The above cases make it quite obvious that the marketer may sometimes want to see which type of image or image theme performs better, rather than how the exact image performs. It doesn’t matter how the English version of the image above performs against the Russian version. It’s more important to compare the above image with other images. For that, we can’t use a “Pixel-Perfect” matching algorithm. Instead, we need to use another kind of algorithm, called “Perceptual Hash”.

Perceptual Image Hashing:

While you are probably familiar with hash functions like MD5 or SHA1, perceptual image hash functions are quite different. Hash functions like MD5 and SHA1 are mainly used as cryptographic hash functions, and are influenced by the Avalanche Effect, which implies that changing a single bit of input creates dramatic changes in output, or a completely different, random hash:

Instead, perceptual image hashing allows two similar images to be scaled or have different aspect ratios and still have the same resulting hash (or a very close one). Most of the perceptual image hashing algorithms work in quite the same way:

  1. Reduce to thumbnail size.
  2. Reduce color to grayscale.
  3. Average the resulting pixels.
  4. Calculate the hash.

For this demonstration, we’ll use the Average Hash (aHash) method to calculate the perceptual image hash:

Image taken from Wikipedia, Creative Commons license
  1. Reduce size. This first stage allows the following stages and processing to run much faster. We only need to process 64 bits instead of millions. In this stage we are also “normalizing” the scale of our image to a thumbnail size. If you use a bigger size, the resulting hash will be more accurate. You should choose the size that fits you, taking into account the tradeoff between accuracy and processing time.
image = image.resize((8, 8), Image.ANTIALIAS)

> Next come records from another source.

(** The result is the status, the contents of both buffers and [*written]. *)
Definition pbns_frame_encode `{Machine} (frame : ptr pbns_frame) (payload : pbns_view)
    (raw_scratch output : pbns_buffer) (written : ptr Z)
  : option (pbns_status * bytes * bytes * ptr Z) :=
  match written with
  | None => Some (PBNS_ERR_ARGUMENT, b_data raw_scratch, b_data output, None)
  | Some _ =>
  let fail status := Some (status, b_data raw_scratch, b_data output, Some 0) in
  match frame with
  | None => fail PBNS_ERR_ARGUMENT
  | Some frame =>
  if negb (view_is_valid payload) || negb (buffer_is_valid raw_scratch)
     || negb (buffer_is_valid output) then fail PBNS_ERR_ARGUMENT
  else if negb (service_is_valid (f_service frame)) then fail PBNS_ERR_SERVICE
  else if negb (message_type_is_valid (f_type frame)) then fail PBNS_ERR_MESSAGE_TYPE
  else if negb (f_flags frame =? 0) then fail PBNS_ERR_FORMAT
  else
  let status := validate_payload_length (f_type frame) (v_len payload)
                  PBNS_FRAME_V1_CONTROL_PAYLOAD_MAX PBNS_FRAME_V1_DATA_PAYLOAD_MAX in
  if negb (is_ok status) then fail status
  else
  status ← validate_ack_payload (f_type frame) (v_data payload);
  if negb (is_ok status) then fail status
  else
  let raw_size := size_add (size_add PBNS_FRAME_V1_HEADER_SIZE (v_len payload))
                    PBNS_FRAME_V1_TRAILER_SIZE in
  let '(status, cobs_max) := pbns_cobs_max_encoded_size raw_size (Some 0) in
  let cobs_max := default 0 cobs_max in
  if negb (is_ok status) || (cobs_max =? SIZE_MAX) then fail PBNS_ERR_LIMIT
  else
  let wire_max := size_add cobs_max 1 in
  if (b_cap raw_scratch <? raw_size) || (b_cap output <? wire_max) then fail PBNS_ERR_LIMIT
  else if ranges_overlap (b_ptr raw_scratch) raw_size (b_ptr output) wire_max
          || ranges_overlap (v_ptr payload) (v_len payload) (b_ptr raw_scratch) raw_size
          || ranges_overlap (v_ptr payload) (v_len payload) (b_ptr output) wire_max then
    fail PBNS_ERR_ARGUMENT
  else
  raw ← frame_write_raw frame (v_data payload) raw_size (b_ptr raw_scratch) (b_data raw_scratch);
  raw_record ← rd_slice raw 0 raw_size;
  let last := Z.to_nat (b_cap output - 1) in
  encoded ← pbns_cobs_encode (mk_view (b_ptr raw_scratch) raw_record)
              (mk_buffer (b_ptr output) 0 (take last (b_data output))) (Some 0);
  let '(status, data, cobs_written) := encoded in
  let cobs_written := default 0 cobs_written in
  let out := data ++ drop last (b_data output) in
  if negb (is_ok status) then Some (status, raw, out, Some 0)
  else
  out ← wr out cobs_written 0;
  Some (PBNS_OK, raw, out, Some (cobs_written + 1))
  end
  end.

2. Reduce color. In this stage we convert our image to grayscale. Removing all the color enables us to process less data much faster and put more emphasis on the structural similarities in the image.

image = image.convert("L")

3. Calculate the average pixel color.

image_pixels = list(image.getdata())
avg_pixel_value = float(sum(pixels)) / len(pixels)

4. Calculate the final image hash.

hash_bits = "".join(['1' if pixel > avg_pixel_value else '0' for pixel in image_pixels])
hex_hash = str(hex(int(hash_bits, 2))).upper()
print hash_bits, hex_hash
# Output
1111100011110010010111110011110010011110110001001111000011111000 0XF8F25F3C9EC4F0F8L

Now, let’s take the following modified, but similar image and run aHash on it:

hash_bits = "".join(['1' if pixel > avg_pixel_value else '0' for pixel in image_pixels])
hex_hash = str(hex(int(hash_bits, 2))).upper()
print hash_bits, hex_hash
# Output
1111100011110010010111110011110010011110110001001111000011110000 0XF8F25F3C9EC4F0F0L

As you can see, the hash changed from 0xF8F25F3C9EC4F0F8 to 0xF8F25F3C9EC4F0F0 — a change of a single bit. So in order to compare how similar the two images are — we need to calculate the number of different bits in the resulting hash. This number is also called the Hamming Distance. The lower the distance, the more similar the images are.

This is our final aHash function:

But instead of implementing aHash ourselves, we can use the amazing imagehash Python package. With imagehash, it’s very simple to calculate the aHash:

imagehash.average_hash(my_image)

Now, let’s look at another hashing algorithm — dHash. While aHash uses the average pixel values to calculate the hash and is very fast, it can generate a lot of false positives. dHash, by using gradients instead of calculating the average pixel value, gains a huge advantage — it operates at about the same speed as aHash, but yields far fewer false positives. This is how dHash operates:

  1. Reduce Size.
  2. Convert to grayscale.
  3. Calculate the differences between adjacent pixels — if pixel number 1 is smaller than pixel number 2, mark as “1”, else “0”.
  4. Calculate hash.

For example, this is the result of running dHash on the above two images:

print imagehash.dhash(original_image)
print imagehash.dhash(best_plane_ever_image)
# Output
0b677d9a2429230d
0b677d9a24292305

We can see that the Hamming Distance between the two hashes is once again a single bit.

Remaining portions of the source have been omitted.